A project for comparing various text preprocessing methods when using CountVectorizer in machine learning.
This project compares 5 different approaches to text vectorization using CountVectorizer from the scikit-learn library:
- Base Method - Standard CountVectorizer without additional processing
- With Stop Words Removal - Removal of common words (e.g., "the", "and", "is")
- With Lemmatization - Reducing words to their normal form (lemma)
- With Stemming - Trimming word endings to their root (stem)
- With Simple Tokenizer - Fast splitting by spaces without punctuation handling
The project uses the BBC news dataset for classification and compares the effectiveness of each method across several metrics.
- Clone the repository:
git clone https://github.com/IlyaShaposhnikov/count-vectorizer.git
cd count-vectorizer- Install dependencies:
pip install -r requirements.txt- Download the dataset and place it into the
datafolder:
Download the dataset on Kaggle
Run the main comparison script:
python main.pyThe script will automatically:
- Download necessary NLTK resources (On the first run, this may take a few minutes depending on your internet connection speed. Subsequent runs will be instantaneous.)

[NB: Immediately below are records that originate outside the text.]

Lemma handle_consistent (e : Event) (s : State) :
  (length (trailPositions s) <= maxTrailPoints)%nat ->
  consistent s -> consistent (handle e s).
Proof.
  intros Hlen (Hgeo & Hbound & Hall).
  destruct e as [delta | name value | checked | |]; cbn [handle].
  - unfold consistent.
    rewrite animate_geometry, animate_params, animate_trail.
    split; [now right|]. split.
    + now apply trail_push_bounded.
    + apply trail_push_Forall; [exact Hall|].
      now exists (t s + speed (params s) * delta).
  - unfold on_slider_input, slider_listener.
    destruct name; cbn [resetOnChange_of];
      try (split; [now left | split; [exact Hbound | constructor]]).
    split; [exact Hgeo|]. split; [exact Hbound|]. exact Hall.
  - split; [exact Hgeo|]. split; [exact Hbound|]. exact Hall.
  - split; [now left|]. split; [exact Hbound | constructor].
  - split; [exact Hgeo|]. split; [exact Hbound|]. exact Hall.
Qed.

Lemma reachable_consistent (s : State) : reachable s -> consistent s.
Proof.
  induction 1 as [| e s Hs IH].
  - split; [now left|]. split; [cbn; lia | constructor].
  - apply handle_consistent; [now apply reachable_trail_bounded | exact IH].
Qed.

(** In every state the page can reach, the line on screen shows the trail
    or, right after the trail was emptied and until the next frame, the
    points of before; it never has more than 1000 points. *)
Theorem drawn_line_is_trail_or_stale (s : State) :
  reachable s ->
  (trailPositions s = [] \/ trail_geometry s = trailPositions s) /\
  (length (trail_geometry s) <= 1000)%nat.
Proof.
  intros Hs. destruct (reachable_consistent s Hs) as (Hgeo & Hbound & _).
  split; [|exact Hbound]. destruct Hgeo as [H | H]; [now left | now right].
Qed.

Lemma drawn_line_is_trail_or_stale_witness :
  (trailPositions (reset (animate 1 init)) = [] \/
   trail_geometry (reset (animate 1 init)) =
     trailPositions (reset (animate 1 init))) /\
  (length (trail_geometry (reset (animate 1 init))) <= 1000)%nat.
Proof.
  apply (drawn_line_is_trail_or_stale (handle ResetClick (handle (Frame 1) init))).
  repeat constructor.
Defined.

- Load and prepare the data
- Train models with different vectorization methods
- Print the comparison results
- Generate visualizations
count-vectorizer/
├── data/ # Data folder
│ └── bbc_text_cls.csv # BBC News Dataset
├── methods/ # Implementations of various vectorization methods
│ ├── base_vectorizer.py # Base method
│ ├── stopwords_vectorizer.py # With stop words removal
│ ├── lemmatization_vectorizer.py # With lemmatization
│ ├── stemming_vectorizer.py # With stemming
│ └── simple_tokenizer_vectorizer.py # With simple tokenizer
├── utils/ # Utility scripts
│ ├── data_loader.py # Data loading utilities
│ ├── nltk_utils.py # NLTK resource management and helpers
│ ├── reporting.py # Result printing and saving
│ ├── vectorizer_utils.py # Common vectorizer metrics calculation
│ └── visualization.py # Result plotting
├── results/ # Folder for saving results
├── main.py # Main comparison script
├── requirements.txt # Project dependencies
├── README.md # Project documentation (English)
└── README.ru.md # Project documentation (Russian)

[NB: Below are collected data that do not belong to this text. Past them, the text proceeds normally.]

(** C8. In a reachable fully-associative engine the map is held in
    ascending key order and never has more than [ways] entries.
    [victimize] removes an entry exactly when the map has [ways] entries:
    the one at offset [next() mod ways] of the iteration order, whose
    value it returns; otherwise it removes nothing and returns 0.  In
    both cases the entry of the address is then set to its tag with
    VALID and the bound on the number of entries still holds. *)
Theorem fa_victimize_spec {N : Type} {MH : MissHandler N}
    (c : cache_sim_t N) (m : std_map)
    (Hr : reachable c) (Hfa : fa_tags c = Some m) :
  std_map.ordered m /\ std_map.size m <= ways c /\
  forall addr victim c', is_u64 addr -> victimize c addr = Some (victim, c') ->
    let k := line_tag c addr in
    exists m', fa_tags c' = Some m' /\
      std_map.ordered m' /\ std_map.size m' <= ways c' /\
      ((std_map.size m = ways c /\
        exists n kv,
          n = Z.to_nat (fst (lfsr_t.next (lfsr c)) mod ways c) /\
          std_map.at_offset n m = Some (kv, victim) /\
          m' = std_map.set k (Z.lor k VALID) (std_map.erase n m) /\
          std_map.size (std_map.erase n m) = std_map.size m - 1 /\
          (forall k2, std_map.find k2 m' =
                      if k2 =? k then Some (Z.lor k VALID)
                      else if k2 =? kv then None else std_map.find k2 m))
       \/
       (std_map.size m <> ways c /\ victim = 0 /\
        m' = std_map.set k (Z.lor k VALID) m /\
        (forall k2, std_map.find k2 m' =
                    if k2 =? k then Some (Z.lor k VALID) else std_map.find k2 m))).
Proof.
  pose proof (reachable_well_formed c Hr) as Hwf.
  pose proof (wf_fa _ Hwf) as Hm. rewrite Hfa in Hm. destruct Hm as [Hord Hsz].
  split; [assumption|]. split; [assumption|].
  intros addr victim c' Ha Hv k.
  unfold victimize in Hv. rewrite Hfa in Hv.
  destruct (fa_victimize_installs c m addr victim c' Hwf Hfa Hv)
    as (m0 & l0 & Hcase & -> & Hwf').
  pose proof (wf_fa _ Hwf') as Hm'. cbn in Hm'. destruct Hm' as [Hord' Hsz'].
  eexists. split; [reflexivity|]. split; [assumption|]. split; [assumption|].
  destruct Hcase as [(Esz & [kv Hat] & -> & ->)|(Esz & -> & -> & ->)].
  - left. split; [assumption|]. eexists _, kv. split; [reflexivity|].
    split; [exact Hat|]. split; [reflexivity|]. split.
    + unfold std_map.size. rewrite length_erase by eauto.
      assert (length m <> O).
      { unfold std_map.at_offset in Hat. apply lookup_lt_Some in Hat. lia. }
      lia.
    + intros k2. fold k. destruct (Z.eqb_spec k2 k) as [->|Hne].
      * apply find_set_eq.
      * rewrite find_set_ne by congruence. apply (find_erase _ _ victim); assumption.
  - right. split; [assumption|]. split; [reflexivity|]. split; [reflexivity|].
    intros k2. fold k. destruct (Z.eqb_spec k2 k) as [->|Hne].
    + apply find_set_eq.
    + apply find_set_ne. congruence.
Qed.

Lemma fa_victimize_spec_witness :
  exists c : cache_sim_t (list call),
    scenario "1:8:64" (map (fun i => call_access (64 * i) 1 false)
                         [0; 1; 2; 3; 4; 5; 6; 7]) = Some c /\
    exists m, fa_tags c = Some m /\ std_map.size m = ways c /\
      exists c' m', victimize c 4096 = Some (Z.lor 1 VALID, c') /\
                    fa_tags c' = Some m' /\ std_map.size m' <= ways c' /\
                    std_map.find 1 m' = None /\
                    std_map.find 64 m' = Some (Z.lor 64 VALID).
Proof.
  eexists. split; [vm_compute; reflexivity|].
  match goal with |- exists _, fa_tags ?c = _ /\ _ => set (c0 := c) end.
  assert (Hr : reachable c0).
  { apply (scenario_reachable "1:8:64"
             (map (fun i => call_access (64 * i) 1 false) [0; 1; 2; 3; 4; 5; 6; 7]));
      [vm_compute; reflexivity|].
    repeat constructor; unfold is_u64; cbn; lia. }
  eexists. split; [reflexivity|]. split; [reflexivity|].
  assert (Ha : is_u64 4096) by (unfold is_u64; lia).
  destruct (victimize c0 4096) as [[victim c']|] eqn:Ev; [|vm_compute in Ev; discriminate].
  destruct (fa_victimize_spec c0 _ Hr eq_refl) as (_ & _ & H).
  destruct (H 4096 victim c' Ha Ev) as (m' & Hm' & _ & Hsz & Hcase).
  assert (Evic : victim = Z.lor 1 VALID).
  { vm_compute in Ev. injection Ev as <- _. reflexivity. }
  subst victim. exists c', m'. split; [reflexivity|]. split; [assumption|].
  split; [assumption|].
  destruct Hcase as [(_ & n & kv & -> & Hat & _ & _ & Hfind)|(Hne & _)];
    [|exfalso; apply Hne; reflexivity].
  assert (Ekv : kv = 1) by (vm_compute in Hat; injection Hat as <-; reflexivity).
  subst kv. split; [rewrite (Hfind 1)|rewrite (Hfind 64)]; reflexivity.
Defined.

(** ** Tag words *)

Lemma compares_stored a b flag :
  0 <= a < 2 ^ 61 -> 0 <= b < 2 ^ 61 -> flag = 0 \/ flag = DIRTY ->
  (compares (Z.lor a VALID) (Z.lor (Z.lor b VALID) flag) = true <-> a = b).
Proof.
  intros Ha Hb Hflag.
  assert (E : compares (Z.lor a VALID) (Z.lor (Z.lor b VALID) flag)
              = (Z.lor a VALID =? Z.lor b VALID)).
  { destruct Hflag as [->| ->].
    - rewrite Z.lor_0_r. unfold compares. rewrite stored_tag_clean by lia. reflexivity.
    - destruct (compares_flag_DIRTY (Z.lor a VALID) (Z.lor b VALID)) as [-> _].
      unfold compares. rewrite stored_tag_clean by lia. reflexivity. }
  rewrite E, Z.eqb_eq. split; [apply lor_VALID_inj; lia|intros ->; reflexivity].
Qed.

(** C10. A reachable engine has [linesz >= 8] and [idx_shift >= 3], so
    the tag [addr >> idx_shift] of a 64-bit address has bits 62 and 63
    clear and never meets the VALID and DIRTY flags of a stored word.
    Hence two 64-bit addresses give the same stored word, and the
    comparison of [check_tag] succeeds between them, exactly when they
    lie in the same line. *)
Theorem tag_comparison_exact {N : Type} {MH : MissHandler N}
    (c : cache_sim_t N) (Hr : reachable c) :
  8 <= linesz c /\ 3 <= idx_shift c /\ linesz c = 2 ^ idx_shift c /\
  forall a, is_u64 a ->
    Z.testbit (line_tag c a) 62 = false /\ Z.testbit (line_tag c a) 63 = false /\
    forall b, is_u64 b ->
      (Z.lor (line_tag c a) VALID = Z.lor (line_tag c b) VALID
       <-> line_addr c a = line_addr c b) /\
      (compares (Z.lor (line_tag c a) VALID) (Z.lor (line_tag c b) VALID) = true
       <-> line_addr c a = line_addr c b) /\
      (compares (Z.lor (line_tag c a) VALID)
                (Z.lor (Z.lor (line_tag c b) VALID) DIRTY) = true
       <-> line_addr c a = line_addr c b).
Proof.
  pose proof (reachable_well_formed c Hr) as Hwf.
  pose proof (wf_idx_shift _ Hwf) as Hsh. pose proof (wf_linesz _ Hwf) as Hlin.
  split.
  { rewrite Hlin. change 8 with (2 ^ 3). apply Z.pow_le_mono_r; lia. }
  split; [lia|]. split; [assumption|].
  intros a Ha. pose proof (line_tag_bound c a Hwf Ha) as Hta.
  split; [apply (testbit_above _ 61); lia|].
  split; [apply (testbit_above _ 61); lia|].
  intros b Hb. pose proof (line_tag_bound c b Hwf Hb) as Htb.
  rewrite (same_line_iff c a b Hsh Hlin).
  split; [|split].
  - split; [apply lor_VALID_inj; lia|intros ->; reflexivity].
  - rewrite <- (Z.lor_0_r (Z.lor (line_tag c b) VALID)).
    apply compares_stored; auto.
  - apply compares_stored; auto.
Qed.

Lemma tag_comparison_exact_witness :
  exists c : cache_sim_t (list call),
    construct "16:4:64" "D$" = inr c /\ idx_shift c = 6 /\
    Z.testbit (line_tag c (2 ^ 64 - 1)) 62 = false /\
    (Z.lor (line_tag c 64) VALID = Z.lor (line_tag c 127) VALID).
Proof.
  eexists. split; [vm_compute; reflexivity|].
  match goal with |- idx_shift ?c = _ /\ _ => set (c0 := c) end.
  assert (Hr : reachable c0) by (apply (reach_construct "16:4:64" "D$"); vm_compute; reflexivity).
  destruct (tag_comparison_exact c0 Hr) as (_ & _ & _ & H).
  split; [reflexivity|]. split.
  - apply (H (2 ^ 64 - 1)). unfold is_u64. lia.
  - destruct (H 64) as (_ & _ & H64); [unfold is_u64; lia|].
    apply (H64 127); [unfold is_u64; lia|reflexivity].
Defined.

(** ** Validity of the slot a lookup returns *)

(** In the set-associative engine a slot returned by [check_tag] has
    VALID set and holds the tag of the address, DIRTY aside. *)
Lemma sa_hit_valid {N : Type} (c : cache_sim_t N) addr p :
  well_formed c -> is_u64 addr -> fa_tags c = None ->
  check_tag c addr = Some (Some p) ->
  exists v, load c p = Some v /\ Z.testbit v 63 = true /\
            Z.land v (Z.lnot DIRTY) = Z.lor (line_tag c addr) VALID.
Proof.
  intros Hwf Ha Hfa Hck. destruct (hit_load c addr p Hwf Ha Hck) as (v & Hv & Hc).
  rewrite Hfa in Hc. unfold compares in Hc. apply Z.eqb_eq in Hc.
  exists v. split; [assumption|]. split; [|congruence].
  apply (f_equal (fun x => Z.testbit x 63)) in Hc. revert Hc. cbv beta.
  flag_bits. flag_consts. rewrite orb_true_r, andb_true_r. congruence.
Qed.

Example sa_miss_after_invalidate :
  exists c, scenario "16:4:64" [call_access 0 1 false;
                                call_clean_invalidate 0 1 false true] = Some c /\
            check_tag c 0 = Some None.
Proof. eexists. split; [vm_compute; reflexivity|reflexivity]. Qed.
(** * GovInfo sitemap mirror: a shallow embedding of [core/tasks/govinfo.py]

    The development follows the Python module function by function.
    Strings are byte strings ([string] of the standard library, one [ascii]
    per character: URLs, option values and timestamps are ASCII), Python
    dictionaries are [gmap]s, the file system is a [gmap] from paths to file
    contents, exceptions are an explicit result type, and everything the
    module imports from elsewhere (the transport [utils.download], the ZIP
    and XML decoders, path routing of the bills scraper, ...) is a field of
    the [Environment] the functions are run in. *)

From stdpp Require Import gmap strings list.
From Stdlib Require Import Ascii String.

Open Scope string_scope.
Open Scope list_scope.

(** ** Python string primitives *)

Module Py.

(** [str.isspace] on the ASCII range: TAB..CR, FS..US and the blank. *)
Definition isspace (c : ascii) : bool :=
  let n := nat_of_ascii c in
  (Nat.leb 9 n && Nat.leb n 13) || (Nat.leb 28 n && Nat.leb n 32).

Fixpoint lstrip (s : string) : string :=
  match s with
  | String c s' => if isspace c then lstrip s' else s
  | EmptyString => EmptyString
  end.

Fixpoint rstrip (s : string) : string :=
  match s with
  | String c s' =>
      match rstrip s' with
      | EmptyString => if isspace c then EmptyString else String c EmptyString
      | t => String c t
      end
  | EmptyString => EmptyString
  end.

(** [s.strip()] *)
Definition strip (s : string) : string := rstrip (lstrip s).

(** [s.split(sep)] for a one-character separator: one more piece than
    there are separators, so splitting the empty string gives one empty piece. *)
Fixpoint split (sep : ascii) (s : string) : list string :=
  match s with
  | EmptyString => [EmptyString]
  | String c s' =>
      if Ascii.eqb c sep then EmptyString :: split sep s'
      else match split sep s' with
           | piece :: pieces => String c piece :: pieces
           | [] => [String c EmptyString]
           end
  end.

(** [x in l] for a list of strings. *)
Definition mem (x : string) (l : list string) : bool :=
  existsb (String.eqb x) l.

(** Truthiness of a string: [bool(s)]. *)
Definition truthy (s : string) : bool :=
  match s with EmptyString => false | _ => true end.

Fixpoint drop (n : nat) (s : string) : string :=
  match n, s with
  | S n', String _ s' => drop n' s'
  | _, _ => s
  end.

Fixpoint take (n : nat) (s : string) : string :=
  match n, s with
  | S n', String c s' => String c (take n' s')
  | _, _ => EmptyString
  end.

(** [s.replace(old, new)] for a non-empty [old]: leftmost occurrences,
    not overlapping.  [skip] counts the characters of an occurrence that
    are still to be passed over. *)
Fixpoint replace_from (old new : string) (skip : nat) (s : string) : string :=
  match s with
  | EmptyString => EmptyString
  | String c s' =>
      match skip with
      | S k => replace_from old new k s'
      | O =>
          if String.prefix old s
          then new +:+ replace_from old new (String.length old - 1) s'
          else String c (replace_from old new 0 s')
      end
  end.

Definition replace (old new s : string) : string := replace_from old new 0 s.

(** [s.rstrip(c)] for one character [c]. *)
Fixpoint rstrip_char (x : ascii) (s : string) : string :=
  match s with
  | String c s' =>
      match rstrip_char x s' with
      | EmptyString => if Ascii.eqb c x then EmptyString else String c EmptyString
      | t => String c t
      end
  | EmptyString => EmptyString
  end.

Fixpoint last_char (s : string) : option ascii :=
  match s with
  | EmptyString => None
  | String c EmptyString => Some c
  | String _ s' => last_char s'
  end.

(** [sep.join(l)] *)
Fixpoint join (sep : string) (l : list string) : string :=
  match l with
  | [] => EmptyString
  | [x] => x
  | x :: l' => x +:+ sep +:+ join sep l'
  end.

Each method is evaluated based on the following metrics:
- Training Accuracy - Model accuracy on the training data
- Test Accuracy - Model accuracy on new data (primary metric)
- Vocabulary Size - Number of unique words after processing
- Matrix Density - Percentage of non-zero elements in the feature matrix
- Execution Time - Total time for training and evaluation of the method
- numpy - Working with numerical arrays
- pandas - Data processing and analysis
- scikit-learn - Machine learning and CountVectorizer
- nltk - Natural language processing
- matplotlib/seaborn - Result visualization
- tabulate - Human-readable table display
The project uses the BBC News dataset, containing 2225 documents across 5 categories:
- business (510 documents)
- entertainment (386 documents)
- politics (417 documents)
- sport (511 documents)
- tech (401 document)
Multinomial Naive Bayes is used for all methods - an algorithm well-suited for text classification.
After running main.py, you will see:
- Progress of each method execution
- A detailed comparison table
- Graphs with result visualizations
- Saved results:
detailed_results.csvtable andcomparison_results.pnggraph in theresultsfolder
The comparison demonstrates the following trends:
- Stop-word Removal: Generally reduces dimensionality (vocabulary size) and often improves classification accuracy compared to the base method.
- Lemmatization vs. Stemming: Lemmatization usually achieves higher accuracy than stemming (e.g., ~97.3% vs ~96.8% in typical runs), but at a significant computational cost, resulting in much longer execution times.
- Speed vs. Accuracy: Simpler methods (like removing stop-words or using a simple tokenizer) are generally much faster than complex ones (like lemmatization or stemming). The stop-words removal method often provides a good balance, frequently achieving high accuracy while remaining relatively fast. However, the absolute fastest method might vary slightly between runs depending on the system.
- Vocabulary Size & Density: More aggressive text processing (like stemming or lemmatization) tends to reduce vocabulary size compared to simpler methods. This often leads to a higher feature matrix density (as the same concepts are represented by fewer unique terms), although the density remains quite low overall (typically well below 2%).